START SOURCE DATA

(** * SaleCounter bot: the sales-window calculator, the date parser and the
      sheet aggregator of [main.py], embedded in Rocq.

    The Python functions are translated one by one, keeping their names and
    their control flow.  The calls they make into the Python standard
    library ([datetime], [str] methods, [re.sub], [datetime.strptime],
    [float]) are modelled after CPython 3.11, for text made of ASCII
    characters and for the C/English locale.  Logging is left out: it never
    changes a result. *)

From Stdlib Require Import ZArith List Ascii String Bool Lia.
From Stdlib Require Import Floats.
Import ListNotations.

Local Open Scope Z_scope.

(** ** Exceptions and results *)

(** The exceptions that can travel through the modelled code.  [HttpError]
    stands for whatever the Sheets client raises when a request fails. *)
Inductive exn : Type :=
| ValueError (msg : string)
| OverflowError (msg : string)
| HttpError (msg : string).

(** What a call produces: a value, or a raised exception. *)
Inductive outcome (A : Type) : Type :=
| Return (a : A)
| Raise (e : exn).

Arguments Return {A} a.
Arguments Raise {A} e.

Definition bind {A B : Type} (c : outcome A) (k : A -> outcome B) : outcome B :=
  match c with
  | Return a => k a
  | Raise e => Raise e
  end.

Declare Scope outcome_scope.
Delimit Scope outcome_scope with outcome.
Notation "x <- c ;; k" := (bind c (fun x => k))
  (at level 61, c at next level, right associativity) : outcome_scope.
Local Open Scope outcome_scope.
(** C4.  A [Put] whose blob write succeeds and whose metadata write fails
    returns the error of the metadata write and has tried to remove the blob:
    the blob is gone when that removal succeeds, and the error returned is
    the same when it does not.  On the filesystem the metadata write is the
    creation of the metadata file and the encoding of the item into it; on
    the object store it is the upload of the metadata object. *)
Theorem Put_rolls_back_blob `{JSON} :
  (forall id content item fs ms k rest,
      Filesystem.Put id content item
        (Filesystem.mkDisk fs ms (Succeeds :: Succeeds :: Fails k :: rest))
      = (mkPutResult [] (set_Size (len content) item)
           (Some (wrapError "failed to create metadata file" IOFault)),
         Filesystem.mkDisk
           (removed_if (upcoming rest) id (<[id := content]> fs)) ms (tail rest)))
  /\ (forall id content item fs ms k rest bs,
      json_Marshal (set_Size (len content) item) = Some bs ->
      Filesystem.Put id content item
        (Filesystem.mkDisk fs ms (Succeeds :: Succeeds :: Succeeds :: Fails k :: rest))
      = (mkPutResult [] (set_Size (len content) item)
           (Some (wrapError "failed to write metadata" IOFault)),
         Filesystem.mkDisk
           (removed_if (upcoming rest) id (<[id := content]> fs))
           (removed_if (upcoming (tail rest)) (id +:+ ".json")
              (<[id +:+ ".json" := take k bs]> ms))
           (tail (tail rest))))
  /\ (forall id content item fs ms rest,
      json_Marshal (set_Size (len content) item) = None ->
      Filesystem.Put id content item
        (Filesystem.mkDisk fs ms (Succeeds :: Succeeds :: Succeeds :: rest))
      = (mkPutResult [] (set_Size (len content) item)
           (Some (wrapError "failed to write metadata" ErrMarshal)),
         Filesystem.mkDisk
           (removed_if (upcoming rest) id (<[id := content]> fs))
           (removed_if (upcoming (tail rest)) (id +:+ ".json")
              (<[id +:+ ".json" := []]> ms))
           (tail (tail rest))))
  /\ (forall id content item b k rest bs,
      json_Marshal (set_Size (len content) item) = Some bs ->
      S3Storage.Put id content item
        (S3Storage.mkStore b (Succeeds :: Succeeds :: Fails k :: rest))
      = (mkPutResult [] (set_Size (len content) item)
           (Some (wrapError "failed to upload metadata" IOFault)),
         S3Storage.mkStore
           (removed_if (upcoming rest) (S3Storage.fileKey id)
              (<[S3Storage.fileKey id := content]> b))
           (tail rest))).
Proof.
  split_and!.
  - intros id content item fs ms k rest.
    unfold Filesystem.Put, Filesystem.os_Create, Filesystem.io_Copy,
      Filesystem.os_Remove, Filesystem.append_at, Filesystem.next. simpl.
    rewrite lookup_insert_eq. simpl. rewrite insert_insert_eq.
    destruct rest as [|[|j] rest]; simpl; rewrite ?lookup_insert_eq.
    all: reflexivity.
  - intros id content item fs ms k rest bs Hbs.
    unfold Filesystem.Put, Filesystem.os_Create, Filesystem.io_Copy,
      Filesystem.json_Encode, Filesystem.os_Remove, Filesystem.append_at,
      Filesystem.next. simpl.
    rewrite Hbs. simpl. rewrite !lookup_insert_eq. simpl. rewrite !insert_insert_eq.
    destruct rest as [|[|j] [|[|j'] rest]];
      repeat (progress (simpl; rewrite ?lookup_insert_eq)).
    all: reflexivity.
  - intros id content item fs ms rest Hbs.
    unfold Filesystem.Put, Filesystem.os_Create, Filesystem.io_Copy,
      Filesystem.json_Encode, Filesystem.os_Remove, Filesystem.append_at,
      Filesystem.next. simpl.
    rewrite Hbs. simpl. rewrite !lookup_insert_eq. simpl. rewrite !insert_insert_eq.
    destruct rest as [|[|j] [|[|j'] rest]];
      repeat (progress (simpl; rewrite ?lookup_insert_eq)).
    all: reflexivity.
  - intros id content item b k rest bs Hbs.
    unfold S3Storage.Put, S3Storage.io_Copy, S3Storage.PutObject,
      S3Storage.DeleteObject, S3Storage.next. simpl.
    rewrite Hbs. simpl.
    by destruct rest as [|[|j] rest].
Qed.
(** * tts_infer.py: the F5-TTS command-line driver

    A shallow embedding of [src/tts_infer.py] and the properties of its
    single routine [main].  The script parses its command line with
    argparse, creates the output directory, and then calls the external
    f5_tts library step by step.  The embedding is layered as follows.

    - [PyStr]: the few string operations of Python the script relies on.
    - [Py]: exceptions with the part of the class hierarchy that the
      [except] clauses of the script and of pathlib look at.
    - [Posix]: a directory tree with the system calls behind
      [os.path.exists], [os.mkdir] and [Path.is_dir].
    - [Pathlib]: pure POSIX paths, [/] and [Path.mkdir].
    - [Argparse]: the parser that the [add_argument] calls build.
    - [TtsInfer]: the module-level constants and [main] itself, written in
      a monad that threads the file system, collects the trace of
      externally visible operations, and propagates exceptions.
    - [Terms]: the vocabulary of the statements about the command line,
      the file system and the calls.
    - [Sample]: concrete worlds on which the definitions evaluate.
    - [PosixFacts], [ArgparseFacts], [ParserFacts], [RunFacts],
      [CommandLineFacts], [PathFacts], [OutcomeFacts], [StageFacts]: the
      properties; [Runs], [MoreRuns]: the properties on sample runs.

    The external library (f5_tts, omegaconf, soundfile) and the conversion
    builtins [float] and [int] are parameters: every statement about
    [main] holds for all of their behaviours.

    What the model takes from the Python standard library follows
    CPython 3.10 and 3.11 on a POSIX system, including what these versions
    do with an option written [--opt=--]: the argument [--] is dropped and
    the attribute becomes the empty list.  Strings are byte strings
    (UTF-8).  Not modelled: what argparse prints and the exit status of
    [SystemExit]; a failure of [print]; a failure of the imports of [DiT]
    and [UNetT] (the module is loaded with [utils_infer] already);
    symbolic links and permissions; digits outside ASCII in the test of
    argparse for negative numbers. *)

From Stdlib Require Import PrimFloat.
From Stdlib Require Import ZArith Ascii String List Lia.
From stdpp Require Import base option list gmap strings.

END SOURCE DATA

INSTRUCTIONS FOR THE TASK:
Please give the full set of data again exactly.

ANSWER TO THIS EXERCISE:
(** * SaleCounter bot: the sales-window calculator, the date parser and the
      sheet aggregator of [main.py], embedded in Rocq.

    The Python functions are translated one by one, keeping their names and
    their control flow.  The calls they make into the Python standard
    library ([datetime], [str] methods, [re.sub], [datetime.strptime],
    [float]) are modelled after CPython 3.11, for text made of ASCII
    characters and for the C/English locale.  Logging is left out: it never
    changes a result. *)

From Stdlib Require Import ZArith List Ascii String Bool Lia.
From Stdlib Require Import Floats.
Import ListNotations.

Local Open Scope Z_scope.

(** ** Exceptions and results *)

(** The exceptions that can travel through the modelled code.  [HttpError]
    stands for whatever the Sheets client raises when a request fails. *)
Inductive exn : Type :=
| ValueError (msg : string)
| OverflowError (msg : string)
| HttpError (msg : string).

(** What a call produces: a value, or a raised exception. *)
Inductive outcome (A : Type) : Type :=
| Return (a : A)
| Raise (e : exn).

Arguments Return {A} a.
Arguments Raise {A} e.

Definition bind {A B : Type} (c : outcome A) (k : A -> outcome B) : outcome B :=
  match c with
  | Return a => k a
  | Raise e => Raise e
  end.

Declare Scope outcome_scope.
Delimit Scope outcome_scope with outcome.
Notation "x <- c ;; k" := (bind c (fun x => k))
  (at level 61, c at next level, right associativity) : outcome_scope.
Local Open Scope outcome_scope.
(** C4.  A [Put] whose blob write succeeds and whose metadata write fails
    returns the error of the metadata write and has tried to remove the blob:
    the blob is gone when that removal succeeds, and the error returned is
    the same when it does not.  On the filesystem the metadata write is the
    creation of the metadata file and the encoding of the item into it; on
    the object store it is the upload of the metadata object. *)
Theorem Put_rolls_back_blob `{JSON} :
  (forall id content item fs ms k rest,
      Filesystem.Put id content item
        (Filesystem.mkDisk fs ms (Succeeds :: Succeeds :: Fails k :: rest))
      = (mkPutResult [] (set_Size (len content) item)
           (Some (wrapError "failed to create metadata file" IOFault)),
         Filesystem.mkDisk
           (removed_if (upcoming rest) id (<[id := content]> fs)) ms (tail rest)))
  /\ (forall id content item fs ms k rest bs,
      json_Marshal (set_Size (len content) item) = Some bs ->
      Filesystem.Put id content item
        (Filesystem.mkDisk fs ms (Succeeds :: Succeeds :: Succeeds :: Fails k :: rest))
      = (mkPutResult [] (set_Size (len content) item)
           (Some (wrapError "failed to write metadata" IOFault)),
         Filesystem.mkDisk
           (removed_if (upcoming rest) id (<[id := content]> fs))
           (removed_if (upcoming (tail rest)) (id +:+ ".json")
              (<[id +:+ ".json" := take k bs]> ms))
           (tail (tail rest))))
  /\ (forall id content item fs ms rest,
      json_Marshal (set_Size (len content) item) = None ->
      Filesystem.Put id content item
        (Filesystem.mkDisk fs ms (Succeeds :: Succeeds :: Succeeds :: rest))
      = (mkPutResult [] (set_Size (len content) item)
           (Some (wrapError "failed to write metadata" ErrMarshal)),
         Filesystem.mkDisk
           (removed_if (upcoming rest) id (<[id := content]> fs))
           (removed_if (upcoming (tail rest)) (id +:+ ".json")
              (<[id +:+ ".json" := []]> ms))
           (tail (tail rest))))
  /\ (forall id content item b k rest bs,
      json_Marshal (set_Size (len content) item) = Some bs ->
      S3Storage.Put id content item
        (S3Storage.mkStore b (Succeeds :: Succeeds :: Fails k :: rest))
      = (mkPutResult [] (set_Size (len content) item)
           (Some (wrapError "failed to upload metadata" IOFault)),
         S3Storage.mkStore
           (removed_if (upcoming rest) (S3Storage.fileKey id)
              (<[S3Storage.fileKey id := content]> b))
           (tail rest))).
Proof.
  split_and!.
  - intros id content item fs ms k rest.
    unfold Filesystem.Put, Filesystem.os_Create, Filesystem.io_Copy,
      Filesystem.os_Remove, Filesystem.append_at, Filesystem.next. simpl.
    rewrite lookup_insert_eq. simpl. rewrite insert_insert_eq.
    destruct rest as [|[|j] rest]; simpl; rewrite ?lookup_insert_eq.
    all: reflexivity.
  - intros id content item fs ms k rest bs Hbs.
    unfold Filesystem.Put, Filesystem.os_Create, Filesystem.io_Copy,
      Filesystem.json_Encode, Filesystem.os_Remove, Filesystem.append_at,
      Filesystem.next. simpl.
    rewrite Hbs. simpl. rewrite !lookup_insert_eq. simpl. rewrite !insert_insert_eq.
    destruct rest as [|[|j] [|[|j'] rest]];
      repeat (progress (simpl; rewrite ?lookup_insert_eq)).
    all: reflexivity.
  - intros id content item fs ms rest Hbs.
    unfold Filesystem.Put, Filesystem.os_Create, Filesystem.io_Copy,
      Filesystem.json_Encode, Filesystem.os_Remove, Filesystem.append_at,
      Filesystem.next. simpl.
    rewrite Hbs. simpl. rewrite !lookup_insert_eq. simpl. rewrite !insert_insert_eq.
    destruct rest as [|[|j] [|[|j'] rest]];
      repeat (progress (simpl; rewrite ?lookup_insert_eq)).
    all: reflexivity.
  - intros id content item b k rest bs Hbs.
    unfold S3Storage.Put, S3Storage.io_Copy, S3Storage.PutObject,
      S3Storage.DeleteObject, S3Storage.next. simpl.
    rewrite Hbs. simpl.
    by destruct rest as [|[|j] rest].
Qed.
(** * tts_infer.py: the F5-TTS command-line driver

    A shallow embedding of [src/tts_infer.py] and the properties of its
    single routine [main].  The script parses its command line with
    argparse, creates the output directory, and then calls the external
    f5_tts library step by step.  The embedding is layered as follows.

    - [PyStr]: the few string operations of Python the script relies on.
    - [Py]: exceptions with the part of the class hierarchy that the
      [except] clauses of the script and of pathlib look at.
    - [Posix]: a directory tree with the system calls behind
      [os.path.exists], [os.mkdir] and [Path.is_dir].
    - [Pathlib]: pure POSIX paths, [/] and [Path.mkdir].
    - [Argparse]: the parser that the [add_argument] calls build.
    - [TtsInfer]: the module-level constants and [main] itself, written in
      a monad that threads the file system, collects the trace of
      externally visible operations, and propagates exceptions.
    - [Terms]: the vocabulary of the statements about the command line,
      the file system and the calls.
    - [Sample]: concrete worlds on which the definitions evaluate.
    - [PosixFacts], [ArgparseFacts], [ParserFacts], [RunFacts],
      [CommandLineFacts], [PathFacts], [OutcomeFacts], [StageFacts]: the
      properties; [Runs], [MoreRuns]: the properties on sample runs.

    The external library (f5_tts, omegaconf, soundfile) and the conversion
    builtins [float] and [int] are parameters: every statement about
    [main] holds for all of their behaviours.

    What the model takes from the Python standard library follows
    CPython 3.10 and 3.11 on a POSIX system, including what these versions
    do with an option written [--opt=--]: the argument [--] is dropped and
    the attribute becomes the empty list.  Strings are byte strings
    (UTF-8).  Not modelled: what argparse prints and the exit status of
    [SystemExit]; a failure of [print]; a failure of the imports of [DiT]
    and [UNetT] (the module is loaded with [utils_infer] already);
    symbolic links and permissions; digits outside ASCII in the test of
    argparse for negative numbers. *)

From Stdlib Require Import PrimFloat.
From Stdlib Require Import ZArith Ascii String List Lia.
From stdpp Require Import base option list gmap strings.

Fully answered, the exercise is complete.